**Task directions**
Please write out word for word the opening lines of the material, including the line with "Proof. intros Hk" as the last.

**Materials provided**
(* ===== verification/Printing.v ===== *)
(** Printing always returns. Writing a character or a line feed panics only
    when the counter of stable rows is exhausted, and moves it by at most two
    rows; so plain text of any length is printed while the counter has room
    for it, and the terminal is well formed afterwards. *)
From coqutil Require Import Datatypes.RecordSetters.
From S2P Require Import Prelude Text Grid GridFacts Csi Reflow Utf8 Feed Screen Scroll Edit Control.
From S2P Require Import ScreenFacts TerminalInv TerminalKeeps ControlKeeps Tracking Effects.
Import DoubleBraceUpdate.

Section printing.
  Context `{Ext : External} `{Gfx : Graphics}.
  Abbreviation TM := (M Empty_set Terminal).
  Implicit Types (t : Terminal) (size : TerminalSize).

(** The stable number of the first row of the screen. *)
Definition stable_top t : Z := (main_stable_row_offset t + Z.of_nat (history_len t))%Z.

(** [m] returns, keeps the invariant, and moves [stable_top] by at most [n]. *)
Definition runs size (n : Z) (m : TM ()) : Prop :=
  ∀ t, inv true size t → (0 ≤ main_stable_row_offset t)%Z → (stable_top t + n ≤ isize_max)%Z →
  ∃ t', m t = Ok () t' ∧ inv true size t' ∧ (0 ≤ main_stable_row_offset t')%Z ∧
    (stable_top t ≤ stable_top t' ≤ stable_top t + n)%Z.

Lemma runs_weaken size n k m : (n ≤ k)%Z → runs size n m → runs size k m.
Proof.
  intros Hle Hm t Hi Ho Hr. destruct (Hm t Hi Ho ltac:(lia)) as (t' & ? & ? & ? & ?).
  exists t'. split_and!; try done; lia.
Qed.

Lemma runs_ret size : runs size 0 (mret ()).
Proof. intros t Hi Ho Hr. exists t. split_and!; try done; lia. Qed.

Lemma runs_seq size n k (m m' : TM ()) :
  (0 ≤ k)%Z → runs size n m → runs size k m' → runs size (n + k) (m;; m').
Proof.
  intros Hk Hm Hm' t Hi Ho Hr. destruct (Hm t Hi Ho ltac:(lia)) as (t1 & E1 & I1 & O1 & S1).
  destruct (Hm' t1 I1 O1 ltac:(lia)) as (t2 & E2 & I2 & O2 & S2).
  exists t2. split_and!; try done; [|lia|lia]. unfold mbind, M_bind. by rewrite E1.
Qed.

Lemma runs_get size n (k : Terminal → TM ()) :
  (∀ t, inv true size t → runs size n (k t)) → runs size n (get_state ≫= k).
Proof. intros Hk t Hi. by apply (Hk t Hi t Hi). Qed.

(** The history and its offset are as given. *)
Definition settled (h : HistoryBuffer ScrollbackLine) (o : Z) t : Prop :=
  grid_ok (grid (active t)) ∧ scrollback t = h ∧ main_stable_row_offset t = o.

#[export] Instance settled_quiet h o : Quiet (settled h o).
Proof.
  split.
  - by intros t [Hok _].
  - intros t t' Hf (Hok & Hs & Ho). destruct (gfx_frame_rest _ _ Hf) as (_ & F2 & _ & F4 & _).
    destruct Hf as [_ G2 _]. split_and!; [by rewrite G2|by rewrite F2|by rewrite F4].
  - intros t t' -> [[_ Hsh] _] (Hok & Hs & Ho). split_and!; [by apply Hsh|done|done].
  - intros t t' H1 _ H3 H4 _ _ (Hok & Hs & Ho). split_and!; [by rewrite H1|by rewrite H3|by rewrite H4].
Qed.

Lemma runs_state size t t' :
  inv true size t' → (∀ h o, settled h o t → settled h o t') → inv true size t →
  (0 ≤ main_stable_row_offset t)%Z →
  inv true size t' ∧ (0 ≤ main_stable_row_offset t')%Z ∧ stable_top t' = stable_top t.
Proof.
  intros Hi' Hf Hi Ho. destruct (Hf (scrollback t) (main_stable_row_offset t)) as (_ & H2 & H3).
  { split_and!; try done. apply Hi. }
  unfold stable_top, history_len. by rewrite H2, H3.
Qed.

Lemma runs_modify size f :
  (∀ t, inv true size t → inv true size (f t)) → (∀ h o t, settled h o t → settled h o (f t)) →
  runs size 0 (modify f).
Proof.
  intros Hf Hs t Hi Ho Hr. destruct (runs_state size t (f t)) as (I1 & O1 & S1); auto.
  exists (f t). split_and!; try done; lia.
Qed.

(** ** Line feeds *)

(** Trimming fails only when the rows cannot be numbered. *)
Lemma trim_total t :
  (0 ≤ main_stable_row_offset t)%Z → (stable_top t ≤ isize_max)%Z →
  ∃ t', trim_scrollback_to_limit t = Ok () t' ∧ (0 ≤ main_stable_row_offset t')%Z ∧ stable_top t' = stable_top t.
Proof.
  intros Ho Hr. unfold stable_top in *.
  pose proof (trim_rule (λ _, True) t ltac:(done) ltac:(done) I) as Hp. pose proof (trim_spec t) as Hs.
  destruct (trim_scrollback_to_limit t) as [[] t'| |]; [|done|exfalso; lia].
  destruct Hs as (_ & _ & _ & _ & n & Hn & Hh & Hoff). exists t'. unfold history_len in *.
  rewrite Hh, Hoff, length_drop. split_and!; [done|lia|lia].
Qed.
Lemma sanitize_loop_whole fuel n row column s :
  Screen.columns s ≤ Z.to_nat u16_max → Screen.columns s - column ≤ fuel → grid_ok (grid s) →
  row < Screen.rows s → column ≤ Screen.columns s → whole_upto row column s →
  ∃ s', Screen.sanitize_loop fuel n row column s = Some s' ∧ Screen.columns s' = Screen.columns s ∧
    whole_upto row (Screen.columns s) s'.
Proof.
  revert column s. induction fuel as [|fuel IH]; intros column s Hu Hf Hok Hrow Hc Hw; simpl.
  { rewrite decide_False by lia. exists s. replace (Screen.columns s) with column by lia. done. }
  case_decide as Hlt; [|exists s; replace (Screen.columns s) with column by lia; done].
  change (TerminalGrid.get row column (grid s)) with (cell_at row column s).
  destruct (proj2 (grid_ok_get (grid s) row column Hok)) as [cell Hcell]; [done|].
  change (cell_at row column s = Some cell) in Hcell. rewrite Hcell.
  assert (∀ s1, cells_only s s1 → grid_ok (grid s1) ∧ Screen.rows s1 = Screen.rows s ∧
    Screen.columns s1 = Screen.columns s) as Hco.
  { intros s1 [_ [Hsz Hsh]]. unfold Screen.rows, Screen.columns, Screen.size. rewrite Hsz. auto. }
  assert (∀ s1, cells_only s s1 → whole_upto row (column + 1) s1 →
    ∃ s', Screen.sanitize_loop fuel n row (column + 1) s1 = Some s' ∧ Screen.columns s' = Screen.columns s ∧
      whole_upto row (Screen.columns s) s') as Hnext.
  { intros s1 H1 Hw1. destruct (Hco s1 H1) as (O1 & R1 & C1).
    rewrite <-C1. apply IH; rewrite ?C1, ?R1; try done; lia. }
  destruct (Cell.is_continuation cell) eqn:Hcont.
  - apply Hnext; [apply cells_only_set|].
    apply (whole_blank row column _ (Screen.blank_cell s)); [|done|].
    + rewrite cell_at_set, decide_True; [done|]. split; [done|by eexists].
    + eapply whole_same, Hw. intros c Hlt'. rewrite cell_at_set, decide_False; [done|lia].
  - pose proof (cell_width_pos cell) as Hpos.
    destruct (bool_decide (Screen.cell_width cell = 1) || _) eqn:Hb.
    + assert (∀ o, 1 ≤ o < Screen.cell_width cell →
        ∃ x d, cell_at row (column + o) s = Some x ∧ content x = Continuation d ∧ Z.to_nat d = o) as Hspan.
      { apply orb_true_iff in Hb as [Hb|Hb]; [apply bool_decide_eq_true in Hb; lia|].
        apply andb_true_iff in Hb as [_ Hb]. by apply span_complete_spec. }
      assert (column + Screen.cell_width cell ≤ Screen.columns s) as Hle.
      { destruct (decide (Screen.cell_width cell = 1)); [lia|].
        destruct (Hspan (Screen.cell_width cell - 1)) as (x & d & Hx & _); [lia|].
        assert (is_Some (TerminalGrid.get row (column + (Screen.cell_width cell - 1)) (grid s))) as Hs
          by (by eexists). apply grid_ok_get in Hs as [_ Hs]; [|done].
        unfold Screen.columns, Screen.size. lia. }
      apply IH; try done; [lia|]. by apply whole_grapheme.
    + destruct (clear_span_cells n row column cell s Hcell Hcont Hlt Hu) as (H1 & (x & Hx & Hxb) & H3).
      apply Hnext; [apply cells_only_clear_span|]. apply (whole_blank row column _ x); [done|done|].
      by eapply whole_same, Hw.
Qed.
(* ===== verification/Concrete.v ===== *)
(** Concrete instances of the interfaces: a terminal without graphics, and
    Unicode tables in which every character from U+1100 on is two columns
    wide. They are used to run the terminal on concrete inputs. *)
From coqutil Require Import Datatypes.RecordSetters.
From S2P Require Import Prelude Text Grid Csi Reflow Utf8 Feed Screen Scroll Edit Control.
Import DoubleBraceUpdate.

#[export] Instance no_graphics : Graphics := {|
  screen_graphics := ();
  shared_graphics := ();
  no_images := ();
  graphics_call := λ _ _ _ _ d, (no_reply, (), (), d);
|}.

#[export] Instance no_graphics_laws : GraphicsLaws.
Proof. by intros v v' k s d r k' s' d' [= <- <- <- <-] e. Qed.

#[export] Instance simple_unicode : External := {|
  char_width := λ _ c, Some (if (c <? 4352)%Z then 1 else 2);
  str_width := λ _ s, foldr (λ c n, n + if (c <? 4352)%Z then 1 else 2) 0 s;
  grapheme_count := length;
  nfc_text := id;
  combining_class := λ _, 0%Z;
  base64_decode := λ _, None;
|}.

Definition small_terminal (columns rows : nat) : Feeder Terminal :=
  mkFeeder [] [] false (new_with_default_cursor_style (mkTerminalSize columns rows) SteadyBlock ()).

(** The state after some input; the default is never used by the examples. *)
Definition after {A} (m : M Empty_set (Feeder Terminal) A) (f : Feeder Terminal) : Feeder Terminal :=
  match m f with Ok _ f' => f' | _ => f end.

Definition text_of_row (row : nat) (f : Feeder Terminal) : rstring :=
  concat ((λ column, default [] (Cell.text <$> TerminalGrid.get row column (grid (active (screen f)))))
            <$> seq 0 (Screen.columns (active (screen f)))).
(* ===== verification/GraphicsTrace.v ===== *)
(** What the terminal does with its graphics fields: it calls the graphics
    code for the screen it shows or for the dormant one, saves the fields of
    the main screen when it enters the alternate screen, and brings them back
    or drops them when it leaves. Every operation, and so every input, is a
    sequence of these steps, whatever graphics code stands behind the
    interface. *)
From coqutil Require Import Datatypes.RecordSetters.
From S2P Require Import Prelude Text Grid Csi Parse Reflow Utf8 Feed Screen Scroll Edit Control.
From S2P Require Import ScreenFacts TerminalInv TerminalKeeps ControlKeeps TerminalProps.
Import DoubleBraceUpdate.

Create HintDb trace.

Section trace.
  Context `{Ext : External} `{Gfx : Graphics}.
  Abbreviation TM := (M Empty_set Terminal).
  Implicit Types (t : Terminal) (s : ScreenState).

(** The fields the graphics code works on. *)
Definition GraphicsFields : Type := shared_graphics * screen_graphics * option screen_graphics.

Definition graphics_fields t : GraphicsFields :=
  (shared t, graphics (active t), graphics <$> main_screen t).

Definition dormant_after (d d' : option screen_graphics) : option screen_graphics :=
  match d, d' with Some _, Some g => Some g | _, _ => d end.

Inductive graphics_step : GraphicsFields → GraphicsFields → Prop :=
| step_call c v k g d r k' g' d' :
    graphics_call c v k g d = (r, k', g', d') →
    graphics_step (k, g, d) (k', g', dormant_after d d')
| step_dormant c v k g x r k' x' e :
    graphics_call c v k x None = (r, k', x', e) →
    graphics_step (k, g, Some x) (k', g, Some x')
| step_enter k g : graphics_step (k, g, None) (k, g, Some g)
| step_leave k g x : graphics_step (k, g, Some x) (k, x, None)
| step_drop k g x : graphics_step (k, g, Some x) (k, g, None).

Context (g0 : GraphicsFields).

Definition traced t : Prop := rtc graphics_step g0 (graphics_fields t).

(** ** Rules *)

Lemma t_same t t' : graphics_fields t' = graphics_fields t → traced t → traced t'.
Proof. unfold traced. by intros ->. Qed.

Lemma t_step t t' : graphics_step (graphics_fields t) (graphics_fields t') → traced t → traced t'.
Proof. intros Hs Ht. by eapply rtc_r. Qed.

Lemma t_damage d t : traced t → traced (record_damage d t).
Proof. apply t_same. unfold record_damage. by case_match. Qed.

Lemma t_damage_screen t : traced t → traced (damage_screen t).
Proof. apply t_damage. Qed.

Lemma t_foldl {A} (f : Terminal → A → Terminal) l t :
  (∀ t a, traced t → traced (f t a)) → traced t → traced (foldl f t l).
Proof. intros Hf. revert t. induction l; simpl; auto. Qed.

Lemma t_reply c t : traced t → traced (call_reply c t).2.
Proof.
  intros Ht. unfold call_reply. destruct (graphics_call c _ _ _ _) as [[[r k] g] d] eqn:Hc. cbn [snd].
  apply t_foldl; [intros; by apply t_damage|]. revert Ht. apply t_step.
  replace (graphics_fields (t{{ shared := k; active -> graphics := g;
      main_screen := with_dormant d (main_screen t) }}))
    with (k, g, dormant_after (graphics <$> main_screen t) d) by (by destruct t as [? []], d).
  by eapply step_call.
Qed.

Lemma t_call c t : traced t → traced (call c t).
Proof. apply t_reply. Qed.

Lemma t_flag c t : traced t → traced (call_flag c t).2.
Proof. intros Ht%(t_reply c). unfold call_flag. by destruct (call_reply c t). Qed.
(* ===== verification/ImageFacts.v ===== *)
(** Facts about inline images: the placements of a screen, their identities
    and their cells stay consistent under every call of the screen code, and
    the relations between placements never form a cycle. *)
From coqutil Require Import Datatypes.RecordSetters.
From S2P Require Import Prelude Text Grid Csi Parse Utf8 Feed Screen Scroll.
From S2P Require Import Images Placements Placeholders Kitty Sixel ImageCalls.
Import DoubleBraceUpdate.

Local Open Scope Z_scope.

(** ** Relations between placements *)

Section relations.
  Implicit Types (parents : gmap KittyPlacementKey KittyPlacementKey) (p q r : KittyPlacementKey).

Definition parent_of parents p q : Prop := parents !! p = Some q.

(** Every placement leads to one that is relative to no other. *)
Definition rooted parents p : Prop := ∃ r, rtc (parent_of parents) p r ∧ parents !! r = None.
Definition acyclic parents : Prop := ∀ p, rooted parents p.

Lemma rooted_no_cycle parents p : rooted parents p → ¬ tc (parent_of parents) p p.
Proof.
  intros (r & Hp & Hr). induction Hp as [r|p z r Hpz _ IH]; intros Hc.
  - inversion Hc; subst; unfold parent_of in *; congruence.
  - apply (IH Hr). assert (rtc (parent_of parents) z p) as Hzp.
    { inversion Hc as [? ? H|? z' ? H H']; subst; unfold parent_of in *; simplify_eq; [done|].
      by apply tc_rtc. }
    eapply tc_rtc_l; [exact Hzp|]. by apply tc_once.
Qed.

Lemma acyclic_empty : acyclic ∅.
Proof. intros p. exists p. split; [done|]. apply lookup_empty. Qed.

Lemma acyclic_subset parents parents' : parents' ⊆ parents → acyclic parents → acyclic parents'.
Proof.
  intros Hs Ha p. destruct (Ha p) as (r & Hp & Hr). induction Hp as [r|p z r Hpz _ IH].
  - exists r. split; [done|]. destruct (parents' !! r) eqn:E; [|done].
    apply (lookup_weaken _ _ _ _ E) in Hs. congruence.
  - destruct (IH Hr) as (r' & Hz & Hr'). destruct (parents' !! p) as [z'|] eqn:E; [|by exists p].
    pose proof (lookup_weaken _ _ _ _ E Hs). unfold parent_of in Hpz. simplify_eq.
    exists r'. split; [|done]. by eapply rtc_l.
Qed.

(** The two steps of a new relation. *)
Lemma acyclic_insert parents child parent :
  acyclic parents → ¬ rtc (parent_of parents) parent child → acyclic (<[child := parent]> parents).
Proof.
  intros Ha Hn.
  assert (∀ z r, rtc (parent_of parents) z r → ¬ rtc (parent_of parents) z child → parents !! r = None →
    rooted (<[child := parent]> parents) z) as Hfree.
  { induction 1 as [r|x z r Hxz _ IH]; intros Hc Hr.
    - exists r. split; [done|]. rewrite lookup_insert_ne; [done|]. by intros ->.
    - destruct IH as (r' & Hz & Hr'); [|done|].
      + intros H. apply Hc. by eapply rtc_l.
      + exists r'. split; [|done]. eapply rtc_l; [|exact Hz]. unfold parent_of.
        rewrite lookup_insert_ne; [done|]. by intros ->. }
  assert (rooted (<[child := parent]> parents) child) as Hchild.
  { destruct (Ha parent) as (r & Hp & Hr). destruct (Hfree parent r Hp Hn Hr) as (r' & Hp' & Hr').
    exists r'. split; [|done]. eapply rtc_l; [|exact Hp']. apply lookup_insert_eq. }
  intros p. destruct (Ha p) as (r & Hp & Hr). induction Hp as [r|p z r Hpz _ IH].
  - destruct (decide (r = child)) as [->|]; [done|]. exists r. split; [done|]. by rewrite lookup_insert_ne.
  - destruct (decide (p = child)) as [->|]; [done|]. destruct (IH Hr) as (r' & Hz & Hr').
    exists r'. split; [|done]. eapply rtc_l; [|exact Hz]. unfold parent_of. by rewrite lookup_insert_ne.
Qed.

(** A placement the walk has passed. *)
Lemma unseen_size parents (seen : gset KittyPlacementKey) p z :
  parents !! p = Some z → p ∉ seen →
  size (filter (λ x, x.1 ∉ seen) parents) =
    S (size (filter (λ x, x.1 ∉ ({[p]} ∪ seen : gset KittyPlacementKey)) parents)).
Proof.
  intros Hp Hs.
  assert (filter (λ x, x.1 ∉ ({[p]} ∪ seen : gset KittyPlacementKey)) parents =
    delete p (filter (λ x, x.1 ∉ seen) parents)) as ->.
  { apply map_eq. intros i. destruct (decide (i = p)) as [->|Hi].
    - rewrite lookup_delete_eq. apply map_lookup_filter_None. right. intros x _. simpl. set_solver.
    - rewrite lookup_delete_ne by done. rewrite !map_lookup_filter. destruct (parents !! i); simpl; [|done].
      repeat case_guard; set_solver. }
  rewrite <-(insert_delete_id (filter _ _) p z) at 1 by (by apply map_lookup_filter_Some).
  by rewrite map_size_insert_None by apply lookup_delete_eq.
Qed.

(** The walk of [kitty_relative_placement_would_cycle] meets every ancestor. *)
Lemma ancestors_loop_complete parents fuel seen p q :
  acyclic parents → rtc (parent_of parents) p q →
  (∀ x, rtc (parent_of parents) p x → x ∉ seen) →
  (size (filter (λ x, x.1 ∉ seen) parents) < fuel)%nat →
  q ∈ ancestors_loop fuel parents seen p.
Proof.
  intros Ha Hp. revert fuel seen. induction Hp as [q|p z q Hpz Hz IH]; intros [|fuel] seen Hs Hf; try lia.
  - simpl. left.
  - simpl. rewrite bool_decide_false by (by apply Hs). rewrite Hpz. right. apply IH.
    + intros x Hx. rewrite not_elem_of_union, not_elem_of_singleton. split.
      * intros ->. apply (rooted_no_cycle parents p (Ha p)). eapply tc_rtc_r; [by apply tc_once|done].
      * apply Hs. by eapply rtc_l.
    + pose proof (unseen_size parents seen p z Hpz (Hs p (rtc_refl _ _))) as Hu. clear -Hu Hf.
      change (size (filter (λ x, x.1 ∉ seen) parents) < S fuel)%nat in Hf. rewrite Hu in Hf. lia.
Qed.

**Exercise result**
(* ===== verification/Printing.v ===== *)
(** Printing always returns. Writing a character or a line feed panics only
    when the counter of stable rows is exhausted, and moves it by at most two
    rows; so plain text of any length is printed while the counter has room
    for it, and the terminal is well formed afterwards. *)
From coqutil Require Import Datatypes.RecordSetters.
From S2P Require Import Prelude Text Grid GridFacts Csi Reflow Utf8 Feed Screen Scroll Edit Control.
From S2P Require Import ScreenFacts TerminalInv TerminalKeeps ControlKeeps Tracking Effects.
Import DoubleBraceUpdate.

Section printing.
  Context `{Ext : External} `{Gfx : Graphics}.
  Abbreviation TM := (M Empty_set Terminal).
  Implicit Types (t : Terminal) (size : TerminalSize).

(** The stable number of the first row of the screen. *)
Definition stable_top t : Z := (main_stable_row_offset t + Z.of_nat (history_len t))%Z.

(** [m] returns, keeps the invariant, and moves [stable_top] by at most [n]. *)
Definition runs size (n : Z) (m : TM ()) : Prop :=
  ∀ t, inv true size t → (0 ≤ main_stable_row_offset t)%Z → (stable_top t + n ≤ isize_max)%Z →
  ∃ t', m t = Ok () t' ∧ inv true size t' ∧ (0 ≤ main_stable_row_offset t')%Z ∧
    (stable_top t ≤ stable_top t' ≤ stable_top t + n)%Z.

Lemma runs_weaken size n k m : (n ≤ k)%Z → runs size n m → runs size k m.
Proof.
  intros Hle Hm t Hi Ho Hr. destruct (Hm t Hi Ho ltac:(lia)) as (t' & ? & ? & ? & ?).
  exists t'. split_and!; try done; lia.
Qed.

Lemma runs_ret size : runs size 0 (mret ()).
Proof. intros t Hi Ho Hr. exists t. split_and!; try done; lia. Qed.

Lemma runs_seq size n k (m m' : TM ()) :
  (0 ≤ k)%Z → runs size n m → runs size k m' → runs size (n + k) (m;; m').
Proof.
  intros Hk Hm Hm' t Hi Ho Hr. destruct (Hm t Hi Ho ltac:(lia)) as (t1 & E1 & I1 & O1 & S1).
  destruct (Hm' t1 I1 O1 ltac:(lia)) as (t2 & E2 & I2 & O2 & S2).
  exists t2. split_and!; try done; [|lia|lia]. unfold mbind, M_bind. by rewrite E1.
Qed.

Lemma runs_get size n (k : Terminal → TM ()) :
  (∀ t, inv true size t → runs size n (k t)) → runs size n (get_state ≫= k).
Proof. intros Hk t Hi. by apply (Hk t Hi t Hi). Qed.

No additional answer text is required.